Refusing chickenpox vaccine puts children at risk, study finds

Jan 4 2010 - 5:58pm

Children whose parents refuse to let them be vaccinated for chickenpox are nine times as likely as vaccinated children to develop chickenpox that requires medical attention, researchers reported Monday.

Although the conclusion may seem self-evident, it reflects a growing problem with childhood immunizations, said epidemiologist Jason M. Glanz of Kaiser Permanente's Institute for Health Research in Denver, the lead author of the report in the Annals of Internal Medicine. Immunizations have been so successful, he said, that some parents are becoming more concerned about the risks of vaccines than they are about the illness.

"Vaccines are becoming victims of their own success," he said.

The vaccine for chickenpox, formally known as varicella, is one parents are most likely to skip because they believe the disease is the least serious preventable childhood illness. But before the varicella vaccine was introduced in 1995, about 4 million U.S. children contracted chickenpox every year, with 10,000 hospitalizations and 100 deaths. Those figures have subsequently been reduced by more than 80 percent.

Chickenpox is characterized by a high fever, an itchy rash, red spots or blisters all over the body, and malaise. It also renders children more susceptible to other infections and can leave permanent scarring.

Complications can be especially severe in children with compromised immune systems due to AIDS, certain other diseases and anti-rejection treatments after transplants. Such children frequently cannot be immunized, and the best way to prevent them from falling ill is to inoculate other children in the community, blocking the spread of the disease.

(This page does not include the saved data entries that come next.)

Lemma pack_runs g h d r dn un : host_safe h d r dn un -> runs (CxlHost.FLIT_packer p g h) (fun y => host_safe (snd (snd y)) d r dn un).
Proof.
  intros [F K R]. pose proof F as [_ _ (r0 & _ & P) _ _ _ _ _ _ _ _ _ _ _ _]. destruct (FLIT_packer_packs p r0 g h P) as (b & g' & h' & E & _).
  rewrite E. cbn. destruct (host_pack_flow p iv g h d r dn un b g' h' F E) as [F' Q]. split; [done|exact (ensures_ok _ _ _ (packer_keyed g h K) E)|].
  unfold host_rest in Q. congruence.
Qed.
Lemma transmit_runs tick h d r pre un bus : host_safe h d r (pre ++ flit_slots bus) un -> fits bus ->
  runs (CxlHost.transmit p tick h bus) (fun y => host_safe (fst (snd y)) d r (pre ++ flit_slots (snd (snd y))) un /\ fits (snd (snd y))).
Proof.
  intros [F K R] Hb. apply (runs_eq _ (fun y => keyed (fst (snd y)) /\ fits (snd (snd y)))).
  - unfold CxlHost.transmit, is_buf_empty. destruct (q_ (htx h)) as [|f l] eqn:Hq; [done|]. destruct (is_full bus) eqn:Hf; [done|].
    rewrite (get_head_ok _ _ _ Hq). cbn [bind]. if_goal; [done|]. if_goal; [done|].
    edestruct add_to_bus_runs as (b' & Eb & Hb'); [exact Hf|]. rewrite Eb. cbn [bind]. unfold dequeue, is_buf_empty.
    cbn [CxlHost.tx_buffer set_last_transmitted_at]. rewrite Hq. cbn. split; [by apply (keyed_view h)|auto].
  - intros [b [h' bus']] E [K' Hb']. destruct (host_transmit_flow p iv tick h d r pre un bus b h' bus' F E) as [F' Q]. split; [|done]. split; [done|done|].
    unfold host_rest in Q. cbn. congruence.
Qed.
Lemma unpack_runs tick h d r dn un : host_safe h d r dn un -> runs (CxlHost.FLIT_unpacker p tick h) (fun y => host_safe (snd y) d r dn un).
Proof.
  intros [F K R]. destruct (host_unpack_cases p iv tick h d r dn un F) as [E1|(f & l & u & b1 & Hq & Eu & Hb & Hz & E1)]; rewrite E1; [by split|].
  destruct (host_unpack_flow p iv tick h d r dn un _ _ F E1) as [F' _]. split; [exact F'| |exact R].
  eapply (keyed_insert _ _) in K. revert K. apply keyed_view. reflexivity.
Qed.

(** The response at the head of a channel is for a request on record. *)
Lemma response_known v m l h d r dn un : flow h d r dn un -> q_ (rsp_get h v) = m :: l -> is_Some (messages_sent_to_device h !! msg_id m).
Proof.
  intros F Hq. assert (Hm : msg_id m ∈ sent_ids h).
  { rewrite (fw_ids _ _ _ _ _ _ F). unfold path_ids. rewrite !elem_of_app. right. right. right. right. right. right.
    destruct v; cbn in Hq; [left|right]; unfold got_plain, got_hdr, ids; cbn [u_plain u_hdr host_uvc]; rewrite Hq; [apply list_elem_of_here|].
    apply elem_of_app. left. apply list_elem_of_here. }
  unfold sent_ids in Hm. apply list_elem_of_fmap in Hm as ([k x] & -> & Hx). apply elem_of_map_to_list in Hx. by exists x.
Qed.
Lemma check_rx_runs g v h d r dn un : host_safe h d r dn un ->
  runs (CxlHost.check_rx_vc p g v h) (fun y => host_safe (snd (snd y)) d r dn un /\ (fst y = false -> snd y = (g, h))).
Proof.
  intros [F K R]. apply (runs_eq _ (fun y => keyed (snd (snd y)) /\ rcvd_rsp_state (snd (snd y)) = rcvd_rsp_state h)).
  - unfold CxlHost.check_rx_vc, is_buf_empty. destruct (q_ (rsp_get h v)) as [|m l] eqn:Hq; [done|]. rewrite (get_head_ok _ _ _ Hq). cbn [bind].
    if_goal; [done|]. rewrite bool_decide_true by exact (response_known v m l h d r dn un F Hq). cbv zeta.
    assert (Hop : opCode m = match v with NdrVC => NDR | DrsVC => DRS end).
    { destruct (fw_hrecv _ _ _ _ _ _ F) as [H1 H2 _]. destruct v; cbn in *; rewrite Hq in *;
        [by apply Forall_cons in H1 as [[? _] _]|by apply Forall_cons in H2 as [[? _] _]]. }
    change (opCode (set_msg_tick set_tick_req_complete (curr_tick g) m)) with (opCode m). rewrite Hop. unfold dequeue, is_buf_empty.
    destruct v; cbn in *; rewrite Hq; cbn; (split; [by apply (keyed_view h)|done]).
  - intros [b [g' h']] E [K' R']. cbn in *. destruct (check_rx_vc_flow p iv g v h d r dn un b g' h' F E) as [F' Hb].
    split; [split; [done|done|congruence]|]. intros ->. by destruct Hb as [-> ->].
Qed.
Lemma retire_runs g h d r dn un : host_safe h d r dn un ->
  runs (check_if_req_completed p g h) (fun y => host_safe (snd (snd y)) d r dn un).
Proof.
  intros Hs. unfold check_if_req_completed. destruct (_ && _); [done|].
  assert (Htwo : forall v1 s1 v2 s2, s1 <> rr_W -> s2 <> rr_W -> runs (let! (b1, (g, h)) := CxlHost.check_rx_vc p g v1 h in
      if b1 : bool then Ok (true, (g, set_rcvd_rsp_state s1 h))
      else let! (b2, (g, h)) := CxlHost.check_rx_vc p g v2 h in
           if b2 : bool then Ok (true, (g, set_rcvd_rsp_state s2 h)) else Ok (false, (g, h))) (fun y => host_safe (snd (snd y)) d r dn un)).
  { intros v1 s1 v2 s2 N1 N2. assert (Hset : forall s k, s <> rr_W -> host_safe k d r dn un -> host_safe (set_rcvd_rsp_state s k) d r dn un).
    { intros s k N [F K R]. split; [by apply (flow_host_view iv k)|by apply (keyed_view k)|done]. }
    eapply runs_bind; [by apply check_rx_runs|]. intros [[] [g1 h1]] _ [H1 H1']; [by apply Hset|].
    eapply runs_bind; [by apply check_rx_runs|]. intros [[] [g2 h2]] _ [H2 _]; [by apply Hset|done]. }
  pose proof (hs_rr _ _ _ _ _ Hs). destruct (rcvd_rsp_state h); [by apply Htwo..|done].
Qed.
(* ===== verification/DevFlow.v ===== *)
(** * The device in the flow of requests

    Packing, unpacking, forwarding to the memory, transmitting and a cycle of
    the memory keep the invariant [Flow.flow]. *)
From Stdlib Require Import ZArith Lia Bool String.
From stdpp Require Import base list gmap.
From S2P Require Import Prelude RamIf Dram Sched Controller Memory RamDevice RamRun Ddr4 DevRam.
From S2P Require Import Flit CxlBuf Samples CxlBus Packing Link CxlNode CxlHost HostPack HostRun Wire DevHeaders SysFrame Flow HostFlow.
From S2P Require Import CxlDevice DevPack DevRun.

Lemma perm_eq {X} (l k : list X) : l = k -> l ≡ₚ k.
Proof. by intros ->. Qed.
(** The tags of a device, counted *)
Lemma tagged_app t l1 l2 : tagged t (l1 ++ l2) = tagged t l1 + tagged t l2.
Proof. apply countb_app. Qed.
Lemma tagged_perm t l1 l2 : l1 ≡ₚ l2 -> tagged t l1 = tagged t l2.
Proof. apply countb_perm. Qed.
Lemma tagged_vc t t' b : tagged t (vc_tags t' b) = if ReqType_eqb t' t then len (q_ b) else 0.
Proof.
  unfold tagged, vc_tags, len. induction (q_ b) as [|m l IH]; cbn; [by destruct (ReqType_eqb _ _)|]. rewrite IH. destruct (ReqType_eqb _ _); lia.
Qed.
Lemma tagged_vcs t t' l : tagged t (flat_map (vc_tags t') l) = if ReqType_eqb t' t then len (concat (map q_ l)) else 0.
Proof.
  induction l as [|b l IH]; cbn [flat_map map concat]; [by destruct (ReqType_eqb _ _)|]. rewrite tagged_app, tagged_vc, IH, len_app. by destruct (ReqType_eqb _ _).
Qed.
Lemma tagged_reads d : tagged READ (pipeline d) = len (q_ (M2S_Req d)) + tagged READ (in_ram d) + pending_drs d.
Proof. unfold pipeline, in_rx, answered. rewrite !tagged_app, !tagged_vc, !tagged_vcs.
  change (ReqType_eqb READ READ) with true. change (ReqType_eqb WRITE READ) with false. unfold pending_drs, len. lia. Qed.
Lemma tagged_writes d : tagged WRITE (pipeline d) = len (q_ (M2S_RWD d)) + tagged WRITE (in_ram d) + pending_ndr d.
Proof. unfold pipeline, in_rx, answered. rewrite !tagged_app, !tagged_vc, !tagged_vcs.
  change (ReqType_eqb WRITE WRITE) with true. change (ReqType_eqb READ WRITE) with false. unfold pending_ndr, len. lia. Qed.

Lemma tags_ids t b : map fst (vc_tags t b) = ids (q_ b).
Proof. unfold vc_tags, ids. rewrite map_map. by apply map_ext. Qed.
Lemma vcs_ids t l : map fst (flat_map (vc_tags t) l) = ids (concat (map q_ l)).
Proof. induction l as [|b l IH]; [done|]. cbn. rewrite map_app, tags_ids, IH. unfold ids. by rewrite map_app. Qed.
Lemma answered_ids d : map fst (answered d) ≡ₚ ids (waiting d).
Proof. unfold answered, waiting. rewrite map_app, !vcs_ids. unfold ids. rewrite map_app. apply Permutation_app_comm. Qed.
Lemma pipeline_ids d : map fst (pipeline d) ≡ₚ ids (q_ (M2S_Req d)) ++ ids (q_ (M2S_RWD d)) ++ map fst (in_ram d) ++ ids (waiting d).
Proof. unfold pipeline, in_rx. rewrite !map_app, !tags_ids, answered_ids. by rewrite <- !app_assoc. Qed.

Section DevFlow.
Context `{Indet} (p : CXLParams) (iv : Z * Z) {C S : Type}.
Implicit Types (h : CXLHost) (d : CXLDevice) (r : RamState C S) (dn un : list flit).
#[local] Abbreviation flow := (flow iv).

Lemma dev_rest_eqs d d' : dev_rest d' = dev_rest d ->
  rx_buffer d' = rx_buffer d /\ dev_uvc d' = dev_uvc d /\ in_ram d' = in_ram d /\
  (inp_buf d', ramulator_inp_state d', messages_in_ramulator d') = (inp_buf d, ramulator_inp_state d, messages_in_ramulator d) /\
  (cur_DRS_vc d', cur_NDR_vc d') = (cur_DRS_vc d, cur_NDR_vc d).
Proof.
  unfold dev_rest, dev_uvc, in_ram. intros E. injection E as E1 E2 E3 E4 E5 E6 E7 E8 E9 E10 E11.
  by rewrite E1, E2, E3, E4, E5, E6, E7, E8, E9, E10.
Qed.

(** ** Packing *)
Lemma dev_pack_flow g h d r dn un b g' d' : flow h d r dn un -> FLIT_packer p g d = Ok (b, (g', d')) -> flow h d' r dn un.
Proof.
  intros F E. destruct F as [F1 F2 F3 (R & Su & P) F5 F6 F7 F8 F9 F10 F11 F12 F13 F14 [C1 C2 C3 C4]].
  destruct (dev_FLIT_packer_packs p R g d P) as (b1 & g1 & d1 & E1 & P' & Hh & Hr & Ha). pose proof (packer_closed p (addresses_in (in_iv iv)) _ _ _ _ _ F7 E) as F7'.
  rewrite E in E1. injection E1 as <- <- <-. destruct (dev_rest_eqs _ _ Hr) as (Q1 & Q2 & Q3 & Q4 & Q5). injection Q4 as Q4 Q4' Q4''. injection Q5 as Q5 Q5'.
  assert (Q6 : unpacker_rollover d' = unpacker_rollover d) by exact (f_equal u_roll Q2).
  assert (Q7 : M2S_Req d' = M2S_Req d) by exact (f_equal u_plain Q2). assert (Q8 : M2S_RWD d' = M2S_RWD d) by exact (f_equal u_hdr Q2).
  unfold accounts in Ha. apply pair_equal_spec in Ha as [[[A1 A2]%pair_equal_spec A3]%pair_equal_spec A4].
  assert (Hp : map fst (pipeline d') ++ dev_out d' ≡ₚ map fst (pipeline d) ++ dev_out d).
  { change (held_ids d') with (ids (waiting d') ++ dev_out d') in Hh. change (held_ids d) with (ids (waiting d) ++ dev_out d) in Hh.
    rewrite !pipeline_ids, Q3, Q7, Q8. rewrite <- !app_assoc. by rewrite Hh. }
  assert (Tr : tagged READ (pipeline d') - pending_drs d' = tagged READ (pipeline d) - pending_drs d) by (rewrite !tagged_reads, Q3, Q7; lia).
  assert (Tw : tagged WRITE (pipeline d') - pending_ndr d' = tagged WRITE (pipeline d) - pending_ndr d) by (rewrite !tagged_writes, Q3, Q8; lia).
  split; rewrite ?Q1, ?Q2, ?Q6, ?Q7, ?Q8; try done.
  - by exists R.
  - by rewrite Q4''.
  - apply (dev_ok_view d); [|done]. unfold ram_view. rewrite Q4, Q4', Q4'', Q5, Q5', Q7, Q8.
    destruct P as [[] _ _ _], P' as [[] _ _ _]. congruence.
  - rewrite F14. unfold path_ids. rewrite Q1, Q2. clear -Hp. perm_lia.
  - split; rewrite ?Q1, ?Q2, ?Q7, ?Q8; rewrite ?credit_sum_app, !total_app in *; cbn [fst snd] in *; lia.
Qed.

Glanz and his colleagues studied the electronic health records of 86,993 children ages 1 through 8 who were members of the managed-care group Kaiser Permanente Colorado, identifying 133 physician-confirmed cases of varicella. They then compared these children to 493 others, matched for age and gender, who were not infected.

Many of the varicella cases occurred in children too young to be vaccinated, in children who had recently been vaccinated or when it could not be confirmed whether the parents refused vaccination.

The researchers concluded, however, that seven of the cases, about 5 percent, were in children whose parents refused vaccination, and that those children were nine times more likely to contract the disease than those in the age- and gender-matched control group. One of them had a severe complication, a streptococcal infection that led to hospitalization.

Although the numbers were small, the results were statistically significant.

"The common perception among parents is that they don't believe chickenpox is a serious illness, and they don't believe their children are at risk," Glanz concluded. "This study shows that they are wrong on both counts."